In 1976, during discussions in the Ad Hoc Committee on Conventional Weapons established by the CDDH, the United States welcomed proposals by other States to restrict the use of booby-traps and stated: “It was clearly desirable to place certain restrictions on the use of land-mines and other devices, including booby-traps.” It added that the United States “welcomed and shared the concern evidenced in the various proposals for the protection of the civilian population against the effects of mines and similar devices, and believed that those proposals constituted a good basis for the formulation of an effective agreement”. 
United States, Statement at the CDDH, Official Records, Vol. XVI, CDDH/IV/SR.29, 25 May 1976, p. 300, §§ 34–36.

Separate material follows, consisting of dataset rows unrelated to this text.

(** Following a path before and after: the same table, or an absent entry that
    now leads to the new, empty table. *)
Lemma reach_added k k' L t i q e l idxs : ∀ p lp,
  pt_typed k L → table_added k k' L t i q e l → L !! p = Some lp →
  (length lp.2 + length idxs ≤ 3)%nat → Forall (λ i, 0 <= i < 512) idxs →
  reach k' p idxs = reach k p idxs ∨
  reach k p idxs = Err SCDK_ERR_NOENT ∧ reach k' p idxs = Ok q.
Proof.
  induction idxs as [|j idxs IH]; intros p lp HT Ha Hp Hlen Hr; [by left|].
  apply Forall_cons in Hr as [Hj Hr]. cbn [length] in Hlen.
  destruct (decide ((p, j) = (t, i))) as [[= -> ->]|Hne].
  - cbn [reach]. rewrite (ta_absent _ _ _ _ _ _ _ _ Ha), (ta_entry _ _ _ _ _ _ _ _ Ha). cbn [rbind].
    destruct idxs as [|j' idxs]; [by right|]. left.
    rewrite reach_zero; [done|apply Ha|done|done].
  - cbn [reach]. rewrite (ta_other _ _ _ _ _ _ _ _ Ha p lp) by done.
    destruct (walk_entry _) as [x| |] eqn:Hx; [|by left..]. cbn [rbind].
    apply (IH x (child lp j)); try done.
    + eapply pt_entry; [done|done|lia|done|done].
    + rewrite child_length. lia.
Qed.

(** No translation changes. *)
Lemma pte_added k k' L t i q e l root virt :
  pt_typed k L → table_added k k' L t i q e l → L !! root = Some (root, []) →
  pte k' root virt = pte k root virt.
Proof.
  intros HT Ha Hroot. unfold pte. destruct (index_range virt) as (_&_&_&Hpt).
  destruct (reach_added k k' L t i q e l (path virt) root (root, [])) as [->|[-> ->]]; try done.
  - apply path_range.
  - destruct (reach k root (path virt)) as [pt| |] eqn:Hw; [|done..]. cbn [rbind].
    pose proof (walk_label _ _ _ _ _ HT Hroot Hw) as Hl.
    rewrite (ta_other _ _ _ _ _ _ _ _ Ha pt _ _ Hl); [done|done|].
    intros [= Heq _]. subst t. pose proof (ta_label _ _ _ _ _ _ _ _ Ha) as E.
    assert (l = (if pml4_index virt <? 256 then root else 0, path virt)) as -> by congruence.
    pose proof (ta_upper _ _ _ _ _ _ _ _ Ha) as Hu. simpl in Hu. lia.
  - cbn [rbind]. by rewrite (ta_zero _ _ _ _ _ _ _ _ Ha).
Qed.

Upon ratification of the 1980 Convention on Certain Conventional Weapons, the United States declared:
With reference to the scope of application defined in article 1 of the Convention, … the United States will apply the provisions of the Convention, Protocol I, and Protocol II to all armed conflicts referred to in articles 2 and 3 common to the Geneva Conventions for the Protection of War Victims of August 12, 1949. 

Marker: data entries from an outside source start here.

Definition scdk_kfree (ptr : Z) : K unit :=
  let* ready := gets (λ k, heap_initialized (k_heap k)) in
  let* inside := gets (λ k, ptr_in_heap k ptr) in
  if (ptr =? 0) || negb ready || negb inside then ret tt
  else
    let block := payload_block ptr in
    let* inside := gets (λ k, ptr_in_heap k block) in
    if negb inside then ret tt
    else
      let* b := get_block block in
      if negb (hb_magic b =? SCDK_HEAP_MAGIC) || hb_free b then ret tt
      else
        update_block block (λ b, with_free b true) ;;
        block_coalesce_forward block ;;
        let* b := get_block block in
        if negb (hb_prev b =? 0) then
          let* p := get_block (hb_prev b) in
          if hb_free p then block_coalesce_forward (hb_prev b) else ret tt
        else ret tt.

Definition scdk_alloc_object_storage (object_type size : Z) : K Z :=
  if (object_type =? SCDK_OBJ_NONE) || (size =? 0) then ret 0 else scdk_kzalloc size.

(** ** The heap as a list of sizes

    The blocks tile the committed range: block [i] starts where block [i - 1]
    ends.  A heap is thus described by the sizes and free flags of its blocks
    in address order. *)
Abbreviation blocks := (list (Z * bool)).

Fixpoint seg_end (a : Z) (hs : blocks) : Z :=
  match hs with
  | [] => a
  | b :: hs => seg_end (a + 48 + b.1) hs
  end.

(** The address of the last block, [prev] when there is none. *)
Fixpoint last_addr (prev a : Z) (hs : blocks) : Z :=
  match hs with
  | [] => prev
  | b :: hs => last_addr a (a + 48 + b.1) hs
  end.

(** [m] holds the headers of [hs] from address [a] on, linked both ways; the
    first one points back to [prev], the last one on to [next]. *)
Fixpoint chain (m : gmap Z scdk_heap_block) (prev a : Z) (hs : blocks) (next : Z) : Prop :=
  match hs with
  | [] => True
  | b :: hs =>
      m !! a = Some (mk_heap_block SCDK_HEAP_MAGIC b.1 b.2 prev
                       (match hs with [] => next | _ => a + 48 + b.1 end)) ∧
      chain m a (a + 48 + b.1) hs next
  end.

Definition sizes_ok (hs : blocks) : Prop := Forall (λ b, 0 < b.1 ∧ b.1 mod 16 = 0) hs.

Section chains.
Implicit Types (m : gmap Z scdk_heap_block) (hs : blocks) (a prev next : Z).

Lemma seg_end_app a h1 h2 : seg_end a (h1 ++ h2) = seg_end (seg_end a h1) h2.
Proof. revert a. induction h1 as [|b h1 IH]; intros a; simpl; [done|apply IH]. Qed.

Lemma last_addr_app p a h1 h2 :
  last_addr p a (h1 ++ h2) = last_addr (last_addr p a h1) (seg_end a h1) h2.
Proof. revert p a. induction h1 as [|b h1 IH]; intros p a; simpl; [done|apply IH]. Qed.

Lemma seg_end_ge a hs : sizes_ok hs → a <= seg_end a hs.
Proof.
  intros H. revert a. induction H as [|b hs [Hb _] _ IH]; intros a; simpl; [lia|].
  specialize (IH (a + 48 + b.1)). lia.
Qed.

(** Where [h1] ends, [h2] begins. *)
Definition next_of (a : Z) (h2 : blocks) (next : Z) : Z :=
  match h2 with [] => next | _ => a end.

Lemma chain_app m p a h1 h2 n :
  chain m p a (h1 ++ h2) n ↔
  chain m p a h1 (next_of (seg_end a h1) h2 n) ∧ chain m (last_addr p a h1) (seg_end a h1) h2 n.
Proof.
  revert p a. induction h1 as [|b h1 IH]; intros p a; simpl; [tauto|].
  rewrite IH. destruct h1 as [|b' h1]; simpl; [|tauto]. destruct h2; simpl; tauto.
Qed.

(** Headers elsewhere do not matter. *)
Lemma chain_agree m m' p a hs n :
  sizes_ok hs → (∀ x, a <= x < seg_end a hs → m' !! x = m !! x) → chain m p a hs n → chain m' p a hs n.
Proof.
  intros Hs. revert p a. induction Hs as [|b hs [Hb Hb'] Hs IH]; intros p a Hag; simpl in *; [done|].
  pose proof (seg_end_ge (a + 48 + b.1) hs Hs). intros [Ha Hc]. split.
  - rewrite Hag by lia. done.
  - apply IH; [|done]. intros x Hx. apply Hag. lia.
Qed.

Lemma chain_insert_out m p a hs n x b :
  sizes_ok hs → x < a ∨ seg_end a hs <= x → chain m p a hs n → chain (<[x:=b]> m) p a hs n.
Proof.
  intros Hs Hx. apply chain_agree; [done|]. intros y Hy. apply lookup_insert_ne. lia.
Qed.

(** Relinking the front. *)
Lemma chain_set_prev m p p' a b hs n :
  sizes_ok (b :: hs) → chain m p a (b :: hs) n →
  ∃ h, m !! a = Some h ∧ chain (<[a:=with_prev h p']> m) p' a (b :: hs) n.
Proof.
  intros Hs [Ha Hc]. eexists. split; [exact Ha|]. apply Forall_cons in Hs as [[Hb _] Hs]. split.
  - by rewrite lookup_insert_eq.
  - apply chain_insert_out; [done|lia|done].
Qed.

(** Relinking the back. *)
Lemma chain_set_next m p a hs b n n' :
  sizes_ok (hs ++ [b]) → chain m p a (hs ++ [b]) n →
  ∃ h, m !! seg_end a hs = Some h ∧ chain (<[seg_end a hs:=with_next h n']> m) p a (hs ++ [b]) n'.
Proof.
  intros Hs [H1 [H2 _]]%chain_app. apply Forall_app in Hs as [Hs1 Hs2].
  eexists. split; [exact H2|]. apply chain_app. simpl. split.
  - apply chain_insert_out; [done|right; lia|]. done.
  - split; [by rewrite lookup_insert_eq|done].
Qed.

Lemma last_addr_snoc p a hs b : last_addr p a (hs ++ [b]) = seg_end a hs.
Proof. by rewrite last_addr_app. Qed.

(** The addresses of the blocks. *)
Fixpoint addrs (a : Z) (hs : blocks) : list Z :=
  match hs with
  | [] => []
  | b :: hs => a :: addrs (a + 48 + b.1) hs
  end.

Lemma addrs_range a hs x : sizes_ok hs → x ∈ addrs a hs → a <= x < seg_end a hs.
Proof.
  intros Hs. revert a. induction Hs as [|b hs [Hb _] Hs IH]; intros a; simpl; [by intros ?%elem_of_nil|].
  pose proof (seg_end_ge (a + 48 + b.1) hs Hs). intros [->|Hx]%elem_of_cons; [lia|].
  apply IH in Hx. lia.
Qed.

Lemma chain_length m p a hs n : sizes_ok hs → chain m p a hs n → (length hs ≤ size m)%nat.
Proof.
  intros Hs Hc. assert (NoDup (addrs a hs)) as Hnd.
  { clear Hc. revert a. induction Hs as [|b hs [Hb _] Hs IH]; intros a; simpl; [apply NoDup_nil_2|].
    constructor; [|apply IH]. intros Hx%addrs_range; [lia|done]. }
  assert (∀ x, x ∈ addrs a hs → x ∈ dom m) as Hdom.
  { clear Hnd Hs. revert p a Hc. induction hs as [|b hs IH]; intros p a Hc x; simpl in *.
    - by intros ?%elem_of_nil.
    - destruct Hc as [Ha Hc]. intros [->|Hx]%elem_of_cons; [by apply elem_of_dom_2 in Ha|by eapply IH]. }
  replace (length hs) with (length (addrs a hs)).
  - rewrite <-size_dom. rewrite <-(size_list_to_set (C:=gset Z) (addrs a hs)) by done.
    apply subseteq_size. intros x. rewrite elem_of_list_to_set. apply Hdom.
  - clear. revert a. induction hs as [|b hs IH]; intros a; simpl; [done|]. by rewrite IH.
Qed.
End chains.

(** ** List operations on described heaps *)
Record heap_list (h : heap) (hs : blocks) : Prop := {
  hl_chain : chain (heap_blocks h) 0 SCDK_HEAP_BASE hs 0;
  hl_head : heap_head h = next_of SCDK_HEAP_BASE hs 0;
  hl_tail : heap_tail h = last_addr 0 SCDK_HEAP_BASE hs;
  hl_sizes : sizes_ok hs;
  hl_end : seg_end SCDK_HEAP_BASE hs <= SCDK_HEAP_BASE + SCDK_HEAP_SIZE
}.

(** [k'] differs from [k] in the block list only, which is now [hs]. *)
Definition relisted (k k' : kernel) (hs : blocks) : Prop :=
  heap_list (k_heap k') hs ∧ k' = set_heap (k_heap k') k ∧
  heap_commit_end (k_heap k') = heap_commit_end (k_heap k) ∧
  heap_initialized (k_heap k') = heap_initialized (k_heap k).

Section heap_ops.
Implicit Types (k : kernel) (hs : blocks) (m : gmap Z scdk_heap_block).

Lemma relisted_trans k1 k2 k3 hs2 hs3 : relisted k1 k2 hs2 → relisted k2 k3 hs3 → relisted k1 k3 hs3.
Proof.
  intros (_ & E1 & C1 & I1) (H & E2 & C2 & I2). split; [done|]. rewrite C2, I2. split; [|done].
  rewrite E2, E1. done.
Qed.

Lemma header_48 : heap_header_size = 48.
Proof. reflexivity. Qed.

Lemma wrap_addr x : SCDK_HEAP_BASE <= x <= SCDK_HEAP_BASE + SCDK_HEAP_SIZE → wrap64 x = x.
Proof.
  intros Hx. apply Z.mod_small. unfold SCDK_HEAP_BASE, SCDK_HEAP_SIZE, two64 in *. lia.
Qed.

Lemma wrap_size x : 0 <= x <= 2 * SCDK_HEAP_SIZE → wrap64 x = x.
Proof. intros Hx. apply Z.mod_small. unfold SCDK_HEAP_SIZE, two64 in *. lia. Qed.

Lemma update_block_run a f k b :
  heap_blocks (k_heap k) !! a = Some b →
  update_block a f k = (Ok tt, set_blocks (<[a:=f b]> (heap_blocks (k_heap k))) k).
Proof. intros H. unfold update_block, bind, get_block, query. by rewrite H. Qed.

Lemma get_block_run a k b :
  heap_blocks (k_heap k) !! a = Some b → get_block a k = (Ok b, k).
Proof. intros H. unfold get_block, query. by rewrite H. Qed.

(** A block in the middle: its address, header and bounds. *)
Lemma mid_block h h1 s f h2 :
  heap_list h (h1 ++ (s, f) :: h2) →
  let x := seg_end SCDK_HEAP_BASE h1 in
  let e := x + 48 + s in
  heap_blocks h !! x = Some (mk_heap_block SCDK_HEAP_MAGIC s f (last_addr 0 SCDK_HEAP_BASE h1)
                               (next_of e h2 0)) ∧
  SCDK_HEAP_BASE <= x ∧ 0 < s ∧ s mod 16 = 0 ∧ e <= seg_end e h2 <= SCDK_HEAP_BASE + SCDK_HEAP_SIZE ∧
  sizes_ok h1 ∧ sizes_ok h2.
Proof.
  intros [[_ [Hx _]]%chain_app _ _ Hs He] x e.
  apply Forall_app in Hs as [Hs1 [[Hs Hs'] Hs2]%Forall_cons]. rewrite seg_end_app in He. simpl in *.
  pose proof (seg_end_ge SCDK_HEAP_BASE h1 Hs1). pose proof (seg_end_ge e h2 Hs2).
  split; [exact Hx|]. fold x e in He. split_and!; done || lia.
Qed.

(** Rebuilding a list around a replaced middle part. *)
Lemma rebuild m h1 mid h2 n :
  chain m 0 SCDK_HEAP_BASE h1 (next_of (seg_end SCDK_HEAP_BASE h1) (mid ++ h2) n) →
  chain m (last_addr 0 SCDK_HEAP_BASE h1) (seg_end SCDK_HEAP_BASE h1) mid
    (next_of (seg_end (seg_end SCDK_HEAP_BASE h1) mid) h2 n) →
  chain m (last_addr 0 SCDK_HEAP_BASE (h1 ++ mid)) (seg_end SCDK_HEAP_BASE (h1 ++ mid)) h2 n →
  chain m 0 SCDK_HEAP_BASE (h1 ++ mid ++ h2) n.
Proof.
  intros H1 H2 H3. apply chain_app. split; [done|]. apply chain_app. split; [done|].
  by rewrite last_addr_app, seg_end_app in H3.
Qed.

Lemma mid_chains h h1 mid h2 :
  heap_list h (h1 ++ mid ++ h2) →
  chain (heap_blocks h) 0 SCDK_HEAP_BASE h1 (next_of (seg_end SCDK_HEAP_BASE h1) (mid ++ h2) 0) ∧
  chain (heap_blocks h) (last_addr 0 SCDK_HEAP_BASE (h1 ++ mid)) (seg_end SCDK_HEAP_BASE (h1 ++ mid)) h2 0.
Proof.
  intros [[H1 [_ H2]%chain_app]%chain_app _ _ _ _]. split; [done|]. by rewrite last_addr_app, seg_end_app.
Qed.

(** Setting the free flag. *)
Lemma set_free_list k h1 s f f' h2 :
  heap_list (k_heap k) (h1 ++ (s, f) :: h2) →
  ∃ k', update_block (seg_end SCDK_HEAP_BASE h1) (λ b, with_free b f') k = (Ok tt, k') ∧
    relisted k k' (h1 ++ (s, f') :: h2).
Proof.
  intros H. destruct (mid_block _ _ _ _ _ H) as (Hx & Hb & Hs & Hs' & He & Hs1 & Hs2).
  eexists. split; [by apply update_block_run|].
  destruct (mid_chains _ h1 [(s, f)] h2 H) as [C1 C2]. rewrite seg_end_app, last_addr_app in C2.
  split; [|done]. pose proof H as [_ Hh Ht Hsz Hend]. split; simpl.
  - apply (rebuild _ h1 [(s, f')] h2).
    + apply chain_insert_out; [done|lia|exact C1].
    + split; [|done]. by rewrite lookup_insert_eq.
    + rewrite seg_end_app, last_addr_app. apply chain_insert_out; [done|simpl; lia|exact C2].
  - rewrite Hh. by destruct h1.
  - rewrite Ht, !last_addr_app. done.
  - apply Forall_app in Hsz as [? [? ?]%Forall_cons]. apply Forall_app. split; [done|]. by constructor.
  - rewrite seg_end_app in *. done.
Qed.
End heap_ops.

Section heap_edits.
Implicit Types (k : kernel) (hs : blocks) (m : gmap Z scdk_heap_block).

Definition heap_with (m : gmap Z scdk_heap_block) (tail : Z) (k : kernel) : kernel :=
  set_heap (mk_heap m (heap_head (k_heap k)) tail (heap_commit_end (k_heap k))
              (heap_initialized (k_heap k))) k.

(** The blocks from [e] on get a new predecessor [p]. *)
Lemma relink_after k e h2 q p :
  chain (heap_blocks (k_heap k)) q e h2 0 → sizes_ok h2 → e ≠ 0 →
  ∃ m', (if negb (next_of e h2 0 =? 0) then update_block (next_of e h2 0) (λ n, with_prev n p)
         else modify (set_tail p)) k
        = (Ok tt, heap_with m' (match h2 with [] => p | _ => heap_tail (k_heap k) end) k) ∧
    chain m' p e h2 0 ∧ (∀ x, x < e → m' !! x = heap_blocks (k_heap k) !! x).
Proof.
  intros Hc Hs He. destruct h2 as [|b h2]; simpl next_of.
  - exists (heap_blocks (k_heap k)). done.
  - rewrite (proj2 (Z.eqb_neq _ _)) by done. simpl negb. cbv iota.
    destruct (chain_set_prev _ _ p _ _ _ _ Hs Hc) as (h & Hh & Hc').
    exists (<[e:=with_prev h p]> (heap_blocks (k_heap k))).
    split; [exact (update_block_run e _ k h Hh)|]. split; [exact Hc'|].
    intros x Hx. apply lookup_insert_ne. lia.
Qed.

Lemma block_split_small k h1 s f h2 req :
  heap_list (k_heap k) (h1 ++ (s, f) :: h2) → 0 <= req <= SCDK_HEAP_SIZE → s < req + 64 →
  block_split (seg_end SCDK_HEAP_BASE h1) req k = (Ok tt, k).
Proof.
  intros H Hr Hs. destruct (mid_block _ _ _ _ _ H) as (Hx & _).
  unfold block_split. rewrite (bind_Ok _ _ _ _ _ (get_block_run _ _ _ Hx)). rewrite header_48.
  unfold SCDK_HEAP_MIN_SPLIT. rewrite (wrap_size (req + 48)) by (unfold SCDK_HEAP_SIZE in *; lia).
  rewrite (wrap_size (req + 48 + 16)) by (unfold SCDK_HEAP_SIZE in *; lia).
  cbn [hb_size]. by rewrite (proj2 (Z.ltb_lt s (req + 48 + 16))) by lia.
Qed.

United States, Declaration made upon ratification of the Convention on Certain Conventional Weapons, 24 March 1995.
Upon ratification of the 1980 Convention on Certain Conventional Weapons, the United States stated:
The United States understands that article 6(1) of the Protocol II [to the Convention on Certain Conventional Weapons] does not prohibit the adaptation for use as booby-traps of portable objects created for a purpose other than as a booby-trap if the adaptation does not violate paragraph (1)(b) of the article. 
United States, Statements of understanding made upon ratification of the Convention on Certain Conventional Weapons, 24 March 1995.
Upon acceptance of the 1996 Amended Protocol II to the Convention on Certain Conventional Weapons, the United States declared:
(A) the prohibition contained in Article 7(2) of the Amended Mines Protocol [1996 Amended Protocol II to the Convention on Certain Conventional Weapons] does not preclude the expedient adaptation or adaptation in advance of other objects for use as booby-traps or other devices;
(B) a trip-wired hand grenade shall be considered a “boob-trap” under Article 2(4) of the Amended Mines Protocol and shall not be considered a “mine” or an “anti-personnel mine” under Article 2(1) or Article 2(3), respectively; and
(C) none of the provisions of the Amended Mines Protocol, including Article 2(5), applies to hand grenades other than trip-wired hand grenades. 
United States, Statements of understanding made upon acceptance of Amended Protocol II to the Convention on Certain Conventional Weapons, 24 May 1999, § (6)(A)–(C).